Als nächstes starten Sie die automatisierte Erfassung der Tomographie-Registerkarte. Wählen Sie die "Datenerfassung" aus und stellen Sie die gewünschten Parameter ein. Richten Sie Datenerfassungsparameter ein: Neigungsschritt, maximaler positiver Winkel, maximaler negativer Winkel, Tracking-Schema.
Wählen Sie dann "Säulenventile schließen" für das euzentrische Höhenschema. Beginnen Sie mit der Vorbereitung von Eingabedateien und Verzeichnissen. Richten Sie einen Projektordner unter dem Ordner "Projekt" ein.
Erstellen Sie einen weiteren neuen Ordner mit festen Stapeln und bereiten Sie die Eingabedateien vor. Neigungsserie eins feste Neigung Serie 1. XF und Tilt Serie 1.tlt.
Um die Unschärfe zu berechnen, aktualisieren Sie die Parameterdatei mit den Mikroskop- und Bildgebungsparametern. Kopieren Sie eine Parameterdatei in den Projektordner. Ändern Sie den Namen in param_CTF.
M und führen Sie den angegebenen Befehl aus. Überprüfen Sie als Nächstes die CTF-Schätzergebnisse. Überprüfen Sie für jeden Stapel die ausgerichteten Stapel mit 3D-Mod und stellen Sie sicher, dass die treuhänderischen Perlen korrekt gelöscht werden.
Stellen Sie sicher, dass die Händigkeit korrekt ist, indem Sie den angegebenen Befehl ausführen. Überprüfen Sie dann den Defokussierungswert und stellen Sie sicher, dass er mit der theoretischen CTF-Schätzung übereinstimmt.

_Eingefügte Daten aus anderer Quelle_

(* ===== verification/MemData.v ===== *)
(** What a data write does to the facts of a namespace.

    The store keeps relationship tuples in a balanced tree and attributes in a
    trie of trees. [spec_tuples] and [spec_attributes] are the same write on
    finite maps; [apply_tuples_rep] and [apply_attributes_rep] say that the
    indexes implement them, and when an attribute write is refused. *)

From Stdlib Require Import ZArith Lia Sorted.
From stdpp Require Import base list gmap strings sorting.
From S2P Require Import Prelude Limits Text Types Cost Canon Data Policy Events Revisions Avl Index Cursor Fingerprint MemState MemOps.

(** * The specification: deletes, then writes, on finite maps *)

Definition remove_keys {K A} `{Countable K} (ks : list K) (m : gmap K A) : gmap K A :=
  fold_left (fun m k => delete k m) ks m.

Definition put_values {K A} `{Countable K} (key : A -> K) (vs : list A) (m : gmap K A) : gmap K A :=
  fold_left (fun m v => <[key v := v]> m) vs m.

Definition spec_tuples (r : WriteDataRequest) (m : gmap Tuple RelationshipTuple) : gmap Tuple RelationshipTuple :=
  put_values rt_tuple (wd_tupleWrites r) (remove_keys (map tk_tuple (wd_tupleDeletes r)) m).

Definition spec_attributes (r : WriteDataRequest) (m : gmap AttributeKey Attribute) : gmap AttributeKey Attribute :=
  put_values attr_key (wd_attributeWrites r) (remove_keys (wd_attributeDeletes r) m).

(** An attribute that every read can answer: its own fields are valid and,
    with the nine bytes of the result's found flag, it fits one output. *)
Definition readable_attribute (a : Attribute) : Prop :=
  Attribute_valid a = true /\ attributeCost a + 9 <= MaxAggregateOutputBytes.

(** Facts are filed under their own key and are individually valid. *)
Definition tuples_keyed (m : gmap Tuple RelationshipTuple) : Prop :=
  forall k t, m !! k = Some t -> rt_tuple t = k /\ RelationshipTuple_valid t = true.
Definition attributes_keyed (m : gmap AttributeKey Attribute) : Prop :=
  forall k a, m !! k = Some a -> attr_key a = k /\ readable_attribute a.

(** What the request constructor checks of the mutations. *)
Definition mutations_ok (r : WriteDataRequest) : Prop :=
  consistent_mutations (request_input r) /\
  Forall (fun t => RelationshipTuple_valid t = true) (wd_tupleWrites r) /\
  Forall readable_attribute (wd_attributeWrites r).

(** A written attribute lands strictly above or below an occupied path that
    the write does not delete. *)
Definition blocked (r : WriteDataRequest) (m : gmap AttributeKey Attribute) : Prop :=
  exists a, a ∈ wd_attributeWrites r /\ occupied_conflict (remove_keys (wd_attributeDeletes r) m) (attr_key a).

Section Maps.
Context {K A : Type} `{EqDecision K} `{Countable K}.
Implicit Types m : gmap K A.

Lemma lookup_remove_keys (ks : list K) m k :
  remove_keys ks m !! k = if decide (k ∈ ks) then None else m !! k.
Proof.
  unfold remove_keys. revert m. induction ks as [|k' ks IH]; intros m; cbn [fold_left].
  { rewrite decide_False; [done|]. apply not_elem_of_nil. }
  rewrite IH. destruct (decide (k ∈ ks)) as [Hin|Hnin].
  - rewrite decide_True; [done|]. by apply elem_of_cons; right.
  - destruct (decide (k = k')) as [->|Hne].
    + rewrite lookup_delete_eq, decide_True; [done|]. by apply elem_of_cons; left.
    + rewrite lookup_delete_ne by done. rewrite decide_False; [done|].
      rewrite elem_of_cons. tauto.
Qed.

Lemma lookup_put_values_ne (key : A -> K) vs m k :
  k ∉ map key vs -> put_values key vs m !! k = m !! k.
Proof.
  unfold put_values. revert m. induction vs as [|v vs IH]; intros m Hk; simpl; [done|].
  simpl in Hk. rewrite not_elem_of_cons in Hk. destruct Hk. rewrite IH by done. by rewrite lookup_insert_ne.
Qed.

Lemma lookup_put_values (key : A -> K) vs m v :
  (forall x y, x ∈ vs -> y ∈ vs -> key x = key y -> x = y) -> v ∈ vs ->
  put_values key vs m !! key v = Some v.
Proof.
  unfold put_values. revert m. induction vs as [|w vs IH]; intros m Hinj Hv; simpl; [by apply elem_of_nil in Hv|].
  destruct (decide (key v ∈ map key vs)) as [Hin|Hnin].
  - apply list_elem_of_fmap in Hin as (u & Eu & Hu).
    assert (v = u) as ->. { apply Hinj; [done|by apply elem_of_cons; right|done]. }
    apply IH; [|done]. intros x y Hx Hy. apply Hinj; by apply elem_of_cons; right.
  - apply elem_of_cons in Hv as [->|Hv].
    + fold (put_values key vs (<[key w := w]> m)). rewrite lookup_put_values_ne by done. apply lookup_insert_eq.
    + exfalso. apply Hnin. apply list_elem_of_fmap. by exists v.
Qed.

(** Whatever holds of the old facts and of the written ones holds after. *)
Lemma put_remove_forall (P : K -> A -> Prop) (key : A -> K) ks vs m :
  (forall k v, m !! k = Some v -> P k v) -> Forall (fun v => P (key v) v) vs ->
  forall k v, put_values key vs (remove_keys ks m) !! k = Some v -> P k v.
Proof.
  intros Hm Hvs. assert (Hr : forall k v, remove_keys ks m !! k = Some v -> P k v).
  { intros k v. rewrite lookup_remove_keys. destruct (decide _); [done|]. apply Hm. }
  revert Hr. generalize (remove_keys ks m) as m'. clear m Hm. unfold put_values.
  induction Hvs as [|w vs Hw _ IH]; intros m' Hm'; [done|]. simpl. apply IH. intros k v.
  rewrite lookup_insert_Some. intros [[<- <-]|[_ Hk]]; [done|]. by apply Hm'.
Qed.
End Maps.

Lemma spec_tuples_keyed r m : mutations_ok r -> tuples_keyed m -> tuples_keyed (spec_tuples r m).
Proof.
  intros (_ & Hw & _) Hm. unfold spec_tuples, tuples_keyed. apply put_remove_forall; [exact Hm|].
  eapply Forall_impl; [exact Hw|]. done.
Qed.

Lemma spec_attributes_keyed r m : mutations_ok r -> attributes_keyed m -> attributes_keyed (spec_attributes r m).
Proof.
  intros (_ & _ & Hw) Hm. unfold spec_attributes, attributes_keyed. apply put_remove_forall; [exact Hm|].
  eapply Forall_impl; [exact Hw|]. done.
Qed.

(** * Tuples *)

Lemma tuple_deletes_rep ks : forall root,
  avl root -> bst compareTuple root ->
  let root' := fold_left (fun root k => tupleDelete root (tk_tuple k)) ks root in
  avl root' /\ bst compareTuple root' /\ tmap root' = remove_keys (map tk_tuple ks) (tmap root).
Proof.
  unfold remove_keys. induction ks as [|k ks IH]; intros root Ha Hb; simpl; [done|].
  unfold tupleDelete at 2 4 6. rewrite <- (tmap_delete compareTuple) by done.
  apply IH; [by apply (delete_avl compareTuple)|by apply (bst_delete compareTuple)].
Qed.

Lemma tuple_writes_rep ts : forall root,
  avl root -> bst compareTuple root ->
  let root' := fold_left (fun root t => tupleSet root (rt_tuple t) t) ts root in
  avl root' /\ bst compareTuple root' /\ tmap root' = put_values rt_tuple ts (tmap root).
Proof.
  unfold put_values. induction ts as [|t ts IH]; intros root Ha Hb; simpl; [done|].
  unfold tupleSet at 2 4 6. rewrite <- (tmap_set compareTuple) by done.
  apply IH; [by apply (set_avl compareTuple)|by apply (bst_set compareTuple)].
Qed.

Lemma apply_tuples_rep r root :
  avl root -> bst compareTuple root ->
  avl (apply_tuples r root) /\ bst compareTuple (apply_tuples r root) /\
  tmap (apply_tuples r root) = spec_tuples r (tmap root).
Proof.
  intros Ha Hb. unfold apply_tuples, spec_tuples.
  destruct (tuple_deletes_rep (wd_tupleDeletes r) root Ha Hb) as (Ha' & Hb' & E').
  destruct (tuple_writes_rep (wd_tupleWrites r) _ Ha' Hb') as (Ha2 & Hb2 & E2).
  split; [done|]. split; [done|]. by rewrite E2, E'.
Qed.

(** * Attributes *)

Lemma attribute_deletes_rep ks : forall root m,
  attributes_rep root m -> attributes_rep (fold_left attributeDelete ks root) (remove_keys ks m).
Proof.
  unfold remove_keys. induction ks as [|k ks IH]; intros root m Hr; simpl; [done|].
  by apply IH, attributeDelete_rep.
Qed.

(** Written keys that do not overlap each other do not block each other. *)
Lemma occupied_conflict_put m a b :
  (overlap (attr_key a) (attr_key b) -> a = b) ->
  occupied_conflict (<[attr_key a := a]> m) (attr_key b) <->
  occupied_conflict m (attr_key b).
Proof.
  intros Hab. unfold occupied_conflict. split; intros (k & x & Hk & Hne & Ho); exists k.
  - destruct (decide (attr_key a = k)) as [<-|Hk'].
    + exfalso. apply Hne. by rewrite (Hab Ho).
    + rewrite lookup_insert_ne in Hk by done. by exists x.
  - destruct (decide (attr_key a = k)) as [<-|Hk'].
    + exists a. by rewrite lookup_insert_eq.
    + exists x. by rewrite lookup_insert_ne.
Qed.

Lemma attribute_writes_rep ws : forall root m,
  attributes_rep root m ->
  (forall x y, x ∈ ws -> y ∈ ws -> overlap (attr_key x) (attr_key y) -> x = y) ->
  match fold_stop attributeSet root ws with
  | (root', true) => attributes_rep root' (put_values attr_key ws m) /\
                     Forall (fun a => ~ occupied_conflict m (attr_key a)) ws
  | (_, false) => Exists (fun a => occupied_conflict m (attr_key a)) ws
  end.
Proof.
  unfold put_values. induction ws as [|w ws IH]; intros root m Hr Hc; simpl; [by split|].
  assert (Hs := attributeSet_rep root m w Hr). destruct (attributeSet root w) as [root1 [|]].
  2:{ by constructor; apply Hs. }
  destruct Hs as [Hr1 Hn]. specialize (IH root1 _ Hr1).
  assert (Hconf : forall a, a ∈ ws ->
    occupied_conflict (<[attr_key w := w]> m) (attr_key a) <-> occupied_conflict m (attr_key a)).
  { intros a Ha. apply occupied_conflict_put. apply Hc; set_solver. }
  destruct (fold_stop attributeSet root1 ws) as [root2 [|]].
  - destruct IH as [IH1 IH2]; [intros; apply Hc; set_solver|]. split; [done|]. constructor; [done|].
    rewrite Forall_forall in IH2. apply Forall_forall. intros a Ha. rewrite <- Hconf by done. by apply IH2.
  - apply Exists_cons. right. apply Exists_exists in IH as (a & Ha & Ho); [|intros; apply Hc; set_solver].
    apply Exists_exists. exists a. split; [done|]. by apply Hconf.
Qed.

Lemma apply_attributes_rep r root m :
  attributes_rep root m -> mutations_ok r ->
  match apply_attributes r root with
  | (root', true) => attributes_rep root' (spec_attributes r m) /\ ~ blocked r m
  | (_, false) => blocked r m
  end.
Proof.
  intros Hr ((_ & Hc & _) & _). unfold apply_attributes, spec_attributes, blocked.
  assert (Hd := attribute_deletes_rep (wd_attributeDeletes r) root m Hr).
  assert (Hw := attribute_writes_rep (wd_attributeWrites r) _ _ Hd Hc).
  destruct (fold_stop _ _ _) as [root' [|]].
  - destruct Hw as [H1 H2]. split; [done|]. intros (a & Ha & Ho).
    rewrite Forall_forall in H2. by apply (H2 a).
  - by apply Exists_exists.
Qed.

(** * Attribute paths never nest *)

Lemma trieGet_above node p s q a :
  wf_opt node -> trieGet node p = Some a -> trieGet node (p ++ s :: q) = None.
Proof.
  intros Hwf. unfold trieGet. rewrite trieFind_app. assert (Hf := wf_find p node Hwf).
  destruct (trieFind node p) as [t|]; [|done]. specialize (Hf t eq_refl).
  destruct Hf as [b|]; [|done]. intros _. simpl. by rewrite trieFind_None.
Qed.

(** The facts of a version form an antichain of paths per entity. *)
Lemma attributes_antichain root m k k' a a' :
  attributes_rep root m -> m !! k = Some a -> m !! k' = Some a' -> overlap k k' -> k = k'.
Proof.
  intros [(_ & _ & Hwf) Hm] Hk Hk' [He Hp]. rewrite <- Hm in Hk, Hk'. unfold attributeGet in *.
  destruct k as [e p], k' as [e' p']. simpl in *. subst e'. f_equal.
  destruct Hp as [[x ->]|[x ->]]; (destruct x as [|s q]; [by rewrite app_nil_r|]); exfalso.
  - by rewrite (trieGet_above _ _ _ _ _ (Hwf e) Hk) in Hk'.
  - by rewrite (trieGet_above _ _ _ _ _ (Hwf e) Hk') in Hk.
Qed.
(* ===== verification/MemInv.v ===== *)
(** The well-formedness invariant of the memory store.

    [store_inv] says that the four views a namespace has (revision index and
    map, slots with their history, data versions, event stream) are each
    well formed and agree, and that pointers and channels are used linearly.
    The lemmas say which critical sections leave which part alone and that
    appending an event keeps the streams. *)

From Stdlib Require Import ZArith Lia Sorted.
From stdpp Require Import base list gmap strings sorting.
From S2P Require Import Prelude Limits Text Types Cost Canon Data Policy Events Revisions Avl Index Cursor Fingerprint MemState MemEvents MemOps MemData.

#[global] Instance revisionKey_eq_dec : EqDecision revisionKey.
Proof. unfold EqDecision. intros [t i] [t' i']. unfold Time in *. solve_decision. Defined.
#[global] Instance revisionKey_countable : Countable revisionKey.
Proof.
  apply (inj_countable' (fun k => ((rk_publishedAt k : Z), rk_id k)) (fun p => mkRevisionKey p.1 p.2)).
  by intros [].
Defined.

Section Invariant.
Context `{D : Dsl} `{H : Hmac}.

(** * Parts *)

Definition events_ok (s : Store) : Prop :=
  forall ns st, st_events s !! ns = Some st ->
    stream_ok (st_cursorKey s) (st_cursorKeyOK s) ns 0 (st_effectiveTime s) st.

Definition revision_root (s : Store) (ns : string) : revisionNode :=
  default Leaf (st_revisionOrder s !! ns).
(** Writes: every call that returns keeps the store well formed, gives its
    reservation back, and has the effect its answer announces. *)
Lemma run_write_effect request fp ctx clock s res s' :
  store_inv s -> 0 <= wd_expectedGeneration request <= MaxUint64 ->
  request_fingerprint request fp -> mutations_ok request ->
  run_commit (write_begin request fp) (write_commit request fp) ctx clock s = Some (res, s') ->
  store_inv s' /\ st_reservations s' = st_reservations s /\ write_effect request s res s'.
Proof.
  intros Hi Hrange Hfp Hc. unfold run_commit. destruct (write_begin request fp s) as [b s1] eqn:Eb.
  destruct (write_begin_spec _ _ _ _ _ Hi Hc Hrange Eb) as [F Hb].
  assert (Hdur := facts_durable _ _ (bf_facts _ _ F)). destruct b as [r p f|pending|answer]; [|done|].
  2:{ intros [= <- <-]. destruct Hb as [Er [[_ ->]|[_ Hr]]]; (split; [apply F|split; [done|]]); [done|].
      by eapply refused_effect. }
  destruct Hb as (Hn & Ek & Hheld & Ho & _ & Hadm & Hready & Hcand & _). rewrite <- Ek in Hn, Ho.
  intros [= Ht]. apply commit_tail_outcome in Ht as [(e & fl & -> & ->)|(now & s2 & _ & Hcom & ->)]; [| |done].
  - split; [apply release_inv, fail_inv, F|]. split; [by apply (release_held r s (with_failNextEvent fl s1))|].
    simpl. etrans; [exact Hdur|]. apply facts_durable. etrans; [|apply release_facts]. done.
  - assert (Hi2 := write_commit_inv _ _ _ _ _ _ _ (bf_inv _ _ F) Hready Hcom).
    assert (Er := write_commit_reservations _ _ _ _ _ _ _ Hcom).
    split; [by apply release_inv|]. split.
    { apply release_held; [by rewrite (owns_reservations r s1 s2 Er)|done|]. intros k Hk. rewrite Er. by apply Ho. }
    destruct (release_facts r s2) as [f1 f2 f3 f4 f5 f6 f7 f8].
    destruct (frame_facts s s1 request F) as (Erec & _ & _ & _ & Hfacts).
    destruct res as [response|e].
    + exists fp. split; [done|]. right. split; [done|]. eapply committed_frame; try done.
      eapply write_commit_committed; try done; [apply F| |by rewrite Erec; apply Hadm].
      intros t a Hf. by apply Hcand, Hfacts.
    + simpl. etrans; [exact Hdur|]. etrans; [|apply facts_durable; by split].
      apply write_commit_outcome in Hcom as [(e' & _ & Ha)|[(previous & Hp & _)|(? & ? & _ & _ & ? & _)]]; [|exfalso|done].
      * by apply aged_durable.
      * fold (namespace_record s1 request) in Hp. rewrite Erec, (adm_record _ _ Hadm) in Hp. done.
Qed.

Lemma write_effect_spec ctx clock request s res s' :
  store_inv s -> 0 <= wd_expectedGeneration request <= MaxUint64 ->
  WriteData ctx clock request s = Some (res, s') ->
  store_inv s' /\ st_reservations s' = st_reservations s /\ write_effect request s res s'.
Proof.
  intros Hi Hrange Hw. apply WriteData_enters in Hw as [(e & -> & ->)|(fp & Hfp & Hc & Hr)]; [done|].
  by eapply run_write_effect.
Qed.

(** C3: a data write that returns leaves a well-formed store and holds no
    reservation. If it reports an error nothing durable changed. If it reports
    a replay, a record with the same key and the same fingerprint was there,
    its generation is returned and nothing changed. Otherwise the write was
    admissible and committed: the generation advanced by one from the expected
    one, the facts of the namespace are the old ones with the deletes and then
    the writes applied, the replay record and one event with the next sequence
    number were stored with it, and every other namespace, revision and slot
    is untouched. *)
Theorem WriteData_effect ctx clock request s res s' :
  store_inv s -> 0 <= wd_expectedGeneration request <= MaxUint64 ->
  WriteData ctx clock request s = Some (res, s') ->
  store_inv s' /\ st_reservations s' = st_reservations s /\ write_effect request s res s'.
Proof. apply write_effect_spec. Qed.

(** * Progress *)

Lemma write_commit_progress request fp p now s :
  store_inv s -> 0 < now -> validateNamespace (wd_namespace request) = Ok tt ->
  write_ready request p s -> write_revalidates request (wp_base p) (st_data s !! wd_namespace request) = true ->
  has_revision s (wd_namespace request) (wd_validationRevisionID request) = true ->
  namespace_record s request = None -> is_ok (nextEventSequenceLocked (wd_namespace request) s) = true ->
  exists s', write_commit request fp p now s = (Ok (wp_response p), s').
Proof.
  intros Hi Hn Hns Hw Hr Hrev Hrec Hseq. unfold write_commit. rewrite Hr, Hrev. simpl.
  fold (namespace_record s request). rewrite Hrec.
  destruct (proj1 (is_ok_true _) Hseq) as [seq ->]. destruct (effectiveTimeLocked now s) as [t s1] eqn:Et.
  destruct (later_time _ _ _ _ Hn Et) as (Ht & -> & Hle).
  destruct (newEvent_progress (data_event (wd_namespace request) (dv_generation (wp_candidate p))) t
    (with_effectiveTime t s)) as [e ->]; try done; [by apply time_inv| |by eexists].
  unfold event_fields_ok. cbn. destruct (Z.eqb_spec (dv_generation (wp_candidate p)) 0); [|done].
  apply (wy_range _ _ _) in Hw. lia.
Qed.

(** ** The write as a mutation of its namespace *)

(** What a prepared write relies on until it commits. *)
Record write_pending (request : WriteDataRequest) (p : write_prepared) (s : Store) : Prop := {
  pe_ready : write_ready request p s;
  pe_base : write_revalidates request (wp_base p) (st_data s !! wd_namespace request) = true;
  pe_revision : has_revision s (wd_namespace request) (wd_validationRevisionID request) = true;
  pe_record : namespace_record s request = None;
  pe_candidate : candidate_applies request p s
}.

Lemma write_pending_rely request p s s' :
  write_pending request p s -> rely (data_key (wd_namespace request)) s s' -> write_pending request p s'.
Proof.
  intros [[r1 r2 r3 r4 r5] h2 h3 h4 h5] [l1 l2 l3 l4 l5 l6].
  unfold candidate_applies, namespace_facts, namespace_record in *. specialize (l3 _ eq_refl).
  split; unfold candidate_applies, namespace_facts, namespace_record; rewrite ?l3; auto.
  split; auto. lia.
Qed.

Lemma write_commit_error request fp p now s e s' :
  store_inv s -> validateNamespace (wd_namespace request) = Ok tt -> write_pending request p s ->
  write_commit request fp p now s = (Err e, s') -> aged s s' /\ (0 < now -> e = ErrorResourceExhausted).
Proof.
  intros Hi Hns [h1 h2 h3 h4 _] Hc. split.
  { destruct (write_commit_outcome _ _ _ _ _ _ _ Hc) as [(e' & _ & Ha)|[(previous & Hp & _)|(? & ? & _ & _ & ? & _)]];
      [done|unfold namespace_record in h4; congruence|done]. }
  intros Hn. destruct (nextEventSequenceLocked (wd_namespace request) s) as [seq|e'] eqn:Es.
  - destruct (write_commit_progress request fp p now s) as [s2 Hok]; try done; [by rewrite Es|]. congruence.
  - revert Hc. unfold write_commit. rewrite h2, h3. simpl. fold (namespace_record s request). rewrite h4, Es.
    intros [= <- <-]. by eapply next_sequence_error.
Qed.

Lemma write_commit_clock request fp p now s res s' :
  write_commit request fp p now s = (res, s') ->
  st_effectiveTime s <= st_effectiveTime s' /\ st_nextRef s' = st_nextRef s.
Proof.
  intros [(e & _ & [-> Ht])|[(previous & _ & _ & _ & ->)|(t & event & Ht & _ & _ & _ & _ & _ & _ & ->)]]%write_commit_outcome;
    [done|done|].
  destruct (append_fields event t (notifyGenerationWaitersLocked (wd_namespace request)
    (with_data (<[wd_namespace request := written request fp p s]> (st_data s)) (with_effectiveTime t s))))
    as (_ & _ & _ & _ & _ & -> & _ & -> & _).
  unfold notifyGenerationWaitersLocked. by destruct (st_waiters _ !! _).
Qed.

Lemma committed_grows request fp p s s' response :
  write_pending request p s -> write_committed request fp s s' response ->
  st_effectiveTime s <= st_effectiveTime s' -> grows s s'.
Proof.
  intros [_ h2 _ h4 _] [c1 c2 c3 c4 c5 c6 [c7 _] c8 c9] Ht. split; auto.
  - unfold revision_lookup. by rewrite c7.
  - intros ns key i Hi. destruct (decide (ns = wd_namespace request)) as [->|Hns]; [|by rewrite c6].
    rewrite c5; [done|]. intros ->. unfold namespace_record in h4. congruence.
  - intros ns d Hd. destruct (decide (ns = wd_namespace request)) as [->|Hns].
    2:{ exists d. by rewrite c6. }
    unfold namespace_generation, namespace_record in *. rewrite Hd in h2. simpl in h2.
    apply andb_true_iff in h2 as [E%Z.eqb_eq _].
    destruct (st_data s' !! wd_namespace request) as [d'|]; [|done].
    exists d'. split; [done|]. lia.
  - unfold slot_lookup. rewrite c8. intros ns sl st Hst. exists st. split; [done|lia].
  - by eapply appended_high.
Qed.

Lemma write_commit_guarantee request fp p now s res s' :
  store_inv s -> write_pending request p s -> write_commit request fp p now s = (res, s') ->
  st_reservations s' = st_reservations s /\ grows s s' /\
  (forall k, k <> data_key (wd_namespace request) -> rely k s s').
Proof.
  intros Hi Hp Hc. assert (Er := write_commit_reservations _ _ _ _ _ _ _ Hc).
  destruct (write_commit_clock _ _ _ _ _ _ _ Hc) as [Ht Hn]. split; [done|].
  destruct res as [response|e].
  - assert (Hw := write_commit_committed _ _ _ _ _ _ _ Hi (pe_ready _ _ _ Hp) (pe_candidate _ _ _ Hp) (pe_record _ _ _ Hp) Hc).
    split; [by eapply committed_grows|]. destruct Hw as [c1 c2 c3 c4 c5 c6 [c7 _] c8 c9]. intros k Hk. split.
    + lia.
    + unfold has_revision. by rewrite c7.
    + intros ns ->. apply c6. congruence.
    + unfold slot_lookup. by rewrite c8.
    + by rewrite c7.
    + by rewrite Er.
  - destruct (write_commit_outcome _ _ _ _ _ _ _ Hc) as
      [(e' & _ & Ha)|[(previous & Hx & _)|(? & ? & _ & _ & ? & _)]]; [|destruct Hp; unfold namespace_record in *; congruence|done].
    split; [by apply durable_grows, aged_durable|]. intros k _. by apply aged_rely.
Qed.

(** A committed write closes the channel of whoever waits for its namespace. *)
Lemma notify_signals ns d s : signals s (notifyGenerationWaitersLocked ns (with_data (<[ns := d]> (st_data s)) s)).
Proof.
  unfold notifyGenerationWaitersLocked. cbn [st_waiters with_data].
  destruct (st_waiters s !! ns) as [w|] eqn:Ew; split; cbn [st_closed st_waiters st_data with_waiters with_data].
  - intros x Hx. by right.
  - intros ns'. destruct (decide (ns = ns')) as [<-|Hn].
    + right. rewrite lookup_delete_eq. split; [done|]. rewrite Ew. intros ? [= <-]. left.
    + left. by rewrite lookup_delete_ne, lookup_insert_ne.
  - done.
  - intros ns'. destruct (decide (ns = ns')) as [<-|Hn].
    + right. rewrite Ew. done.
    + left. by rewrite lookup_insert_ne.
Qed.

Lemma write_commit_signals request fp p now s res s' :
  write_commit request fp p now s = (res, s') -> signals s s'.
Proof.
  intros [(e & _ & Ha)|[(previous & _ & _ & _ & ->)|(t & event & _ & _ & _ & _ & _ & _ & _ & ->)]]%write_commit_outcome.
  - by apply aged_signals.
  - by apply quiet_signals.
  - apply append_signals. destruct (notify_signals (wd_namespace request) (written request fp p s) (with_effectiveTime t s)). by split.
Qed.

(** A request as it reaches the store: accepted by the request constructor,
    with machine-width generation. *)
Definition write_wf (request : WriteDataRequest) : Prop :=
  is_ok (FingerprintWriteData request) = true /\ 0 <= wd_expectedGeneration request <= MaxUint64.

Lemma write_wf_spec request :
  write_wf request ->
  mutations_ok request /\ validateNamespace (wd_namespace request) = Ok tt /\
  0 <= wd_expectedGeneration request <= MaxUint64.
Proof.
  intros [[sf Hfp]%is_ok_true Hrange]. split; [by eapply fingerprinted_ok|]. split; [|done].
  unfold FingerprintWriteData in Hfp. apply rbind_ok in Hfp as (c & Hc' & _).
  apply NewWriteDataRequest_Ok_guards in Hc' as [G _]. unfold write_items_ok in G. rewrite !andb_true_iff in G.
  destruct G as ((((((_ & G) & _) & _) & _) & _) & _). apply is_ok_true in G as [[] G]. exact G.
Qed.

Um die Teilbereiche zu definieren, generieren Sie ein Biegetomogramm.
Führen Sie im Projektordner den angegebenen Befehl aus. Bestimmen Sie die Grenzen, indem Sie sechs Punkte Xmin Xmax Ymin, Ymax, Zmin und Zmax auswählen, um einen Unterbereich unter dem Ordner bin10 zu erstellen, führen Sie den angegebenen Befehl aus. Führen Sie als Nächstes die Partikelauswahl für jeden Unterbereich aus.
Für den Apoferritin-Datensatz führen Sie eine Vorlagensuche in bin sechs durch. Ändern Sie den Unterstrichwinkel der Vorlage. Suchparameter zur Bestimmung des Winkels, des Bereichs und der Intervalle für die Suche in Grad in oder außerhalb der Ebene.
Führen Sie im Projektordner den angegebenen Befehl aus. Entfernen Sie die falschen Partikel mit 3D-Mod unter dem Ordner. Convmap_wedge_Type2_bin6. Führen Sie den angegebenen Befehl aus.
Initialisieren Sie als Nächstes das Projekt. Führen Sie im Projektordner den angegebenen Befehl aus, um eine Datenbank für EM-Klarheit zu erstellen, AppoF.mat. Führen Sie eine Tomogrammrekonstruktion vor der Sub-Tomo-Mittelung und -Ausrichtung durch, um CTF-korrigierte Subregion-Tomogramme in bin4 zu generieren, führen Sie den angegebenen Befehl aus.
Um als nächstes eine Sub-Tomo-Mittelung und -Ausrichtung durchzuführen, führen Sie die Mittelwertbildung mit den CTF-korrigierten Subtelegrammen durch, die bei bin4 beginnen. Führen Sie im Projektordner den angegebenen Befehl aus. Fahren Sie mit den Ausrichtungen fort, und führen Sie den Befehl aus.
Reinigen Sie die überlappenden Partikel, indem Sie den angegebenen Befehl ausführen. Führen Sie die endgültige Rekonstruktion durch, indem Sie die beiden halben Datensätze kombinieren. Führen Sie im Projektordner die angegebenen Befehle aus.
Überblick über den Tomographie-Workflow für die zelluläre und molekulare Tomographie werden hier für Zell- und Lamellenproben gezeigt, die Datenerhebungsstrategie hängt maßgeblich von der Probe und dem Ziel der bildgebenden Untersuchung ab. Die Sammelparameter für mehrere Kryo-ET-Studien sind hier dargestellt. Repräsentative Tomogramme molekularer Proben wie Apoferritin, dünnzellige Prozesse und fokussierte ionenstrahlgefräste Lamellen der dickzelligen Probe werden hier gezeigt.
Hochauflösende Strukturanalysen können helfen, Bindungsstellen für Wirkstoffziele aufzudecken, und Tomographie und subtomograle Mittelung haben auch die Impfstoffentwicklung gegen SARS-CoV-2 unterstützt.